(* ===== verification/AuditChain.v ===== *)
(** * The audit hash chain and its anchors ([app/security/audit.py])

    Verification of the chain of event hashes, the anchor a deployment stores
    outside the database, and the comparison of the two. *)

From S2P Require Import Prelude PyStr PyDecimal TimeModel Schema Runtime Canonical Integrity.
From S2P Require Import AuditLog Sample.
From Stdlib Require Import Ascii.
Open Scope string_scope.
Open Scope Z_scope.

Module AuditChain.
Import Audit.

Record ChainError : Type := mkChainError {
  ce_event_id : Z; ce_reason : string; ce_extra : list (string * string)
}.

(** The dict [verify_audit_hash_chain] returns, its two constants aside. *)
Record Verification : Type := mkVerification {
  vr_valid : bool;
  vr_event_count : Z;
  vr_verified_event_count : Z;
  vr_legacy_unhashed_event_count : Z;
  vr_latest_event_id : option Z;
  vr_latest_event_hash : option string;
  vr_errors : list ChainError;
  vr_anchor_validated : option bool;
  vr_anchor_errors : list ChainError;
  vr_anchor_status : string;
  vr_anchor_stale : bool;
  vr_anchor_event_id : option Z;
  vr_events_since_anchor : option Z;
  vr_anchor_refresh_required : bool
}.

Definition _append_chain_error (errors : list ChainError) (event_id : Z) (reason : string)
    (extra : list (string * string)) : list ChainError :=
  if (20 <=? length errors)%nat then errors
  else (errors ++ [mkChainError event_id reason
         ((λ kv, (_clean_audit_text kv.1 48, _clean_audit_text kv.2 80)) <$> extra)])%list.

Section AuditChain.
Context `{Env}.

Definition _record_missing_event_hash (event : SecurityAuditEvent) (chain_started : bool)
    (errors : list ChainError) : Z * list ChainError :=
  if chain_started then (0, _append_chain_error errors (ev_id event) "missing_event_hash" [])
  else (1, errors).

Definition _verify_hashed_audit_event (event : SecurityAuditEvent) (event_hash previous_hash : string)
    (errors : list ChainError) : list ChainError :=
  let event_algorithm := algorithm_of event in
  let errors :=
    if str_in event_algorithm SUPPORTED_AUDIT_HASH_ALGORITHMS then errors
    else _append_chain_error errors (ev_id event) "unsupported_hash_algorithm"
           [("algorithm", event_algorithm)] in
  let errors :=
    if bool_decide (ev_previous_event_hash event = Some previous_hash) then errors
    else _append_chain_error errors (ev_id event) "previous_hash_mismatch" [] in
  match _compute_audit_event_hash event with
  | Raise e =>
      _append_chain_error errors (ev_id event) "hash_compute_failed" [("error_type", exn_class e)]
  | Ok expected_hash =>
      if bool_decide (event_hash = expected_hash) then errors
      else _append_chain_error errors (ev_id event) "event_hash_mismatch" []
  end.

(** The loop variables of [verify_audit_hash_chain]. *)
Record ChainState : Type := mkChainState {
  cs_previous_hash : string;
  cs_chain_started : bool;
  cs_verified : Z;
  cs_legacy : Z;
  cs_latest_id : option Z;
  cs_latest_hash : option string;
  cs_errors : list ChainError
}.
Definition chain_start : ChainState :=
  mkChainState AUDIT_CHAIN_START_HASH false 0 0 None None [].

Definition chain_step (st : ChainState) (event : SecurityAuditEvent) : ChainState :=
  match event_hash_text event with
  | None =>
      let '(n, errors) := _record_missing_event_hash event (cs_chain_started st) (cs_errors st) in
      mkChainState (cs_previous_hash st) (cs_chain_started st) (cs_verified st)
        (cs_legacy st + n) (cs_latest_id st) (cs_latest_hash st) errors
  | Some h =>
      mkChainState h true (cs_verified st + 1) (cs_legacy st) (Some (ev_id event)) (Some h)
        (_verify_hashed_audit_event event h (cs_previous_hash st) (cs_errors st))
  end.

Definition run_chain (events : list SecurityAuditEvent) : ChainState :=
  foldl chain_step chain_start events.

(** The result before an anchor is compared. *)
Definition verify_events (events : list SecurityAuditEvent) : Verification :=
  let st := run_chain events in
  mkVerification (match cs_errors st with [] => true | _ => false end)
    (Z.of_nat (length events)) (cs_verified st) (cs_legacy st) (cs_latest_id st)
    (cs_latest_hash st) (cs_errors st) None [] "not_configured" false None None false.

(** ** Anchors *)

Definition anchor_of_verification (v : Verification) (generated_at : Z) : list (string * jval) :=
  [("message", JStr "security_audit_anchor");
   ("generated_at", JStr (_utc_iso generated_at));
   ("hash_algorithm", JStr AUDIT_HASH_ALGORITHM);
   ("chain_start", JStr AUDIT_CHAIN_START_HASH);
   ("event_count", JInt (vr_event_count v));
   ("verified_event_count", JInt (vr_verified_event_count v));
   ("legacy_unhashed_event_count", JInt (vr_legacy_unhashed_event_count v));
   ("latest_event_id", jopt_int (vr_latest_event_id v));
   ("latest_event_hash", jopt_str (vr_latest_event_hash v));
   ("valid", JBool (vr_valid v))].

Definition audit_log_anchor : M St (list (string * jval)) :=
  events <- db_get security_audit_events ;;
  now <- now_utc ;;
  ret (anchor_of_verification (verify_events events) now).

(** [result.get(field)] for the fields an anchor is compared on. *)
Definition result_field (v : Verification) (field : string) : jval :=
  if bool_decide (field = "hash_algorithm") then JStr AUDIT_HASH_ALGORITHM
  else if bool_decide (field = "chain_start") then JStr AUDIT_CHAIN_START_HASH
  else if bool_decide (field = "event_count") then JInt (vr_event_count v)
  else if bool_decide (field = "verified_event_count") then JInt (vr_verified_event_count v)
  else if bool_decide (field = "legacy_unhashed_event_count")
  then JInt (vr_legacy_unhashed_event_count v)
  else if bool_decide (field = "latest_event_id") then jopt_int (vr_latest_event_id v)
  else if bool_decide (field = "latest_event_hash") then jopt_str (vr_latest_event_hash v)
  else JNull.

(** Python's [==] between a JSON value and a result field: a bool equals the
    int of the same value. *)
Definition py_eq (a b : jval) : bool :=
  match a, b with
  | JNull, JNull => true
  | JStr x, JStr y => bool_decide (x = y)
  | JInt x, JInt y => x =? y
  | JBool x, JInt y | JInt y, JBool x => (if x then 1 else 0) =? y
  | JBool x, JBool y => Bool.eqb x y
  | _, _ => false
  end.
Definition anchor_get (anchor : list (string * jval)) (field : string) : jval :=
  default JNull (obj_get field anchor).
Definition field_matches (v : Verification) (anchor : list (string * jval)) (field : string)
    : bool := py_eq (anchor_get anchor field) (result_field v field).

Definition _ANCHOR_CURRENT_HEAD_FIELDS : list string :=
  ["hash_algorithm"; "chain_start"; "event_count"; "verified_event_count";
   "legacy_unhashed_event_count"; "latest_event_id"; "latest_event_hash"].
Definition anchor_count_fields : list string :=
  ["event_count"; "verified_event_count"; "legacy_unhashed_event_count"].

Definition _anchor_non_negative_int (anchor : list (string * jval)) (field : string)
    (event_id_for_error : Z) (errors : list ChainError) : option Z * list ChainError :=
  match anchor_get anchor field with
  | JInt z =>
      if z <? 0
      then (None, _append_chain_error errors event_id_for_error "anchor_malformed" [("field", field)])
      else (Some z, errors)
  | _ => (None, _append_chain_error errors event_id_for_error "anchor_malformed" [("field", field)])
  end.

Definition _anchor_latest_event_id (v : Verification) (anchor : list (string * jval))
    (event_id_for_error : Z) (errors : list ChainError) : option Z * list ChainError :=
  match anchor_get anchor "latest_event_id", vr_latest_event_id v with
  | JNull, None => (None, errors)
  | _, _ => _anchor_non_negative_int anchor "latest_event_id" event_id_for_error errors
  end.

Definition is_hex_char (c : ascii) : bool :=
  is_digit c || ((97 <=? code c) && (code c <=? 102)).
(** [re.fullmatch(r"[0-9a-f]{64}", value)]. *)
Definition is_sha256_hex (s : string) : bool :=
  (slen s =? 64)%nat && forallb is_hex_char (chars s).

Definition _anchor_latest_event_hash (v : Verification) (anchor : list (string * jval))
    (event_id_for_error : Z) (errors : list ChainError) : option string * list ChainError :=
  let malformed := (None, _append_chain_error errors event_id_for_error "anchor_malformed"
                            [("field", "latest_event_hash")]) in
  match anchor_get anchor "latest_event_hash", vr_latest_event_hash v with
  | JNull, None => (None, errors)
  | JStr h, _ => if is_sha256_hex h then (Some h, errors) else malformed
  | _, _ => malformed
  end.

(** The values read from the anchor. *)
Record AnchorValues : Type := mkAnchorValues {
  av_event_count : option Z;
  av_verified_event_count : option Z;
  av_legacy_unhashed_event_count : option Z;
  av_latest_event_id : option Z;
  av_latest_event_hash : option string
}.

(** The three counts of the anchor with the current ones. *)
Definition count_pairs (v : Verification) (av : AnchorValues) : list (string * option Z * Z) :=
  [("event_count", av_event_count av, vr_event_count v);
   ("verified_event_count", av_verified_event_count av, vr_verified_event_count v);
   ("legacy_unhashed_event_count", av_legacy_unhashed_event_count av,
    vr_legacy_unhashed_event_count v)].

Definition exceeds (a : option Z) (b : Z) : bool :=
  match a with Some x => b <? x | None => false end.

Definition _validate_anchor_position (v : Verification) (av : AnchorValues)
    (errors : list ChainError) : list ChainError :=
  let event_id_for_error := default 0 (vr_latest_event_id v) in
  let behind field errors :=
    _append_chain_error errors event_id_for_error "anchor_current_behind" [("field", field)] in
  let errors :=
    match vr_latest_event_id v with
    | Some id => if exceeds (av_latest_event_id av) id then behind "latest_event_id" errors else errors
    | None => errors
    end in
  foldl (λ errors '(field, a, b), if exceeds a b then behind field errors else errors) errors
    (count_pairs v av).

Definition event_by_id (events : list SecurityAuditEvent) (id : Z) : option SecurityAuditEvent :=
  List.find (λ e, ev_id e =? id) events.

Definition _validate_anchor_event_hash (events : list SecurityAuditEvent) (av : AnchorValues)
    (errors : list ChainError) : list ChainError :=
  match av_latest_event_id av, av_latest_event_hash av with
  | None, None => errors
  | id, hash =>
      let event_id_for_error := default 0 id in
      match (match id with Some i => event_by_id events i | None => None end) ≫= event_hash_text with
      | None => _append_chain_error errors event_id_for_error "anchor_event_missing" []
      | Some h =>
          if bool_decide (h = default "None" hash) then errors
          else _append_chain_error errors event_id_for_error "anchor_event_hash_mismatch" []
      end
  end.

Definition _validated_anchor_values (events : list SecurityAuditEvent) (v : Verification)
    (anchor : list (string * jval)) : AnchorValues * list ChainError :=
  let event_id_for_error := default 0 (vr_latest_event_id v) in
  let errors := foldl (λ errors field,
    if field_matches v anchor field then errors
    else _append_chain_error errors event_id_for_error "anchor_mismatch" [("field", field)])
    [] ["hash_algorithm"; "chain_start"] in
  let errors :=
    match anchor_get anchor "valid" with
    | JBool true => errors
    | _ => _append_chain_error errors event_id_for_error "anchor_malformed" [("field", "valid")]
    end in
  let '(count, errors) := _anchor_non_negative_int anchor "event_count" event_id_for_error errors in
  let '(verified, errors) :=
    _anchor_non_negative_int anchor "verified_event_count" event_id_for_error errors in
  let '(legacy, errors) :=
    _anchor_non_negative_int anchor "legacy_unhashed_event_count" event_id_for_error errors in
  let '(latest_id, errors) := _anchor_latest_event_id v anchor event_id_for_error errors in
  let '(latest_hash, errors) := _anchor_latest_event_hash v anchor event_id_for_error errors in
  let values := mkAnchorValues count verified legacy latest_id latest_hash in
  match errors with
  | _ :: _ => (values, errors)
  | [] =>
      match _validate_anchor_position v values [] with
      | (_ :: _) as errors => (values, errors)
      | [] => (values, _validate_anchor_event_hash events values [])
      end
  end.

Definition _anchor_matches_current_head (v : Verification) (anchor : list (string * jval)) : bool :=
  forallb (field_matches v anchor) _ANCHOR_CURRENT_HEAD_FIELDS.

Definition _anchor_is_append_only_stale (v : Verification) (av : AnchorValues) : bool :=
  match av_latest_event_id av, vr_latest_event_id v, av_event_count av with
  | Some a, Some b, Some count =>
      (a <? b) && (count <? vr_event_count v)
      && forallb (λ '(_, x, y), negb (exceeds x y)) (count_pairs v av)
  | _, _, _ => false
  end.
□ □ □ □
• **Your task**
Looking only at the listing, say how many lines include "mkVerification"; reply with the number alone.

• **Answer section**
2